Dickey's pitching stymies Indians

6/18/2010
ASSOCIATED PRESS

CLEVELAND - R.A. Dickey won his fifth consecutive start, and the New York Mets stretched their winning streak to seven games by beating the Cleveland Indians 6-4 last night.

Jose Reyes had three hits and scored twice, while rookie Ike Davis drove in two runs for New York.

The surging Mets have won 18 of 23 to go from last place to a half-game behind NL East-leading Atlanta. They have six consecutive road wins for the first time since a six-game run in August, 2008, and have won a team-record eight in a row in interleague play.

The Mets are 8-1 against AL teams entering a three-game Subway Series at Yankee Stadium starting tonight. They took two of three at home May 21-23 from their crosstown rivals.

Dickey (5-0) tied a club record for a Mets starter by winning his first five decisions. Bobby Ojeda (1986), Armando Reynoso (1997), and Kenny Rogers (1999) also did it.

The 35-year-old knuckleballer allowed three runs - two earned - and seven hits over six innings. He struck out seven and walked two in his sixth start since being called up May 19 from Triple-A Buffalo.

Francisco Rodriguez struck out three in the ninth for his 15th save in 18 chances.
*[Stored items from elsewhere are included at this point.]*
(** Handing a list of tokens to a sink, first token first. *)
Definition emit_all {S : Type} (emit : word -> S -> S)
  (toks : list word) (st : S) : S :=
  fold_left (fun acc tok => emit tok acc) toks st.

(** ** Insertion order *)

Definition home (n : nat) (x : word) : nat :=
  Z.to_nat (hash_string x mod Z.of_nat n).

Definition matches (wd x : word) : bool := strcasecmp x wd =? 0.

(** The next two allocation requests succeed. *)
Definition allocation_succeeds (w : World) : bool :=
  forallb id (take 2 (heap_oracle w)).

(** The live words in the order of the inserts that added them: an
    insert of an absent word whose allocations succeed adds it at the
    end, a remove deletes the word it names. *)
Definition chronicle_step (op : ProcessMode * word) (w : World)
  (c : list word) : list word :=
  match fst op with
  | MODE_ADD =>
      if existsb (matches (snd op)) c then c
      else if allocation_succeeds w then c ++ [c_str (snd op)] else c
  | MODE_REMOVE => List.filter (fun x => negb (matches (snd op) x)) c
  end.

Fixpoint chronicle (ops : list (ProcessMode * word))
  (st : HashTable * World) (c : list word) : list word :=
  match ops with
  | [] => c
  | op :: ops' =>
      chronicle ops' (dispatch (fst op) (snd op) st)
                (chronicle_step op (snd st) c)
  end.

(** The words of a chronicle whose home is bucket [i]. *)
Definition of_bucket (n i : nat) (c : list word) : list word :=
  List.filter (fun x => Nat.eqb (home n x) i) c.

(** ** Inserts given up for lack of memory *)

(** The insert looks for memory (the word is not in its chain) and one
    of its two requests is refused. *)
Definition insert_abandoned (t : HashTable) (wd : word) (w : World) : bool :=
  negb (chain_find (buckets t !!! bucket_index t wd) wd)
  && negb (allocation_succeeds w).

(** A table of [n] buckets agrees with a chronicle when each chain is
    the chronicle's words of that bucket, latest first. *)
Definition chronicled (n : nat) (t : HashTable) (c : list word) : Prop :=
  size t = n /\
  length (buckets t) = n /\
  NoDup (map fold_case c) /\
  forall i, (i < n)%nat -> buckets t !!! i = rev (of_bucket n i c).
He fanned Carlos Santana and Travis Hafner with a runner on second to end it.

Reyes' RBI triple in the eighth inning put New York ahead 6-4.

Shin-Soo Choo had three hits for Cleveland, losers of four in a row.

After totaling seven doubles in an 8-4 win Wednesday night, the Mets got six singles in the first inning off Jake Westbrook (4-4) to take a 3-0 lead. It nearly became their fourth five-run inning in four games - during which the Mets got 58 hits and 32 runs.

Davis and Henry Blanco had run-scoring hits around a sacrifice fly by Jeff Francoeur. The rally ended when Chris Carter tried to score from second on a single by Jesus Feliciano, but was thrown out by left fielder Shelley Duncan.

Westbrook might not have yielded any runs if second baseman Luis Valbuena had tagged Reyes on a pickoff play. Westbrook had the Mets' speedy leadoff man nailed, but Valbuena dropped the ball - and appeared to spike Reyes on the right hand.

New York trainer Ray Ramirez went out to check on Reyes, who stayed in the game.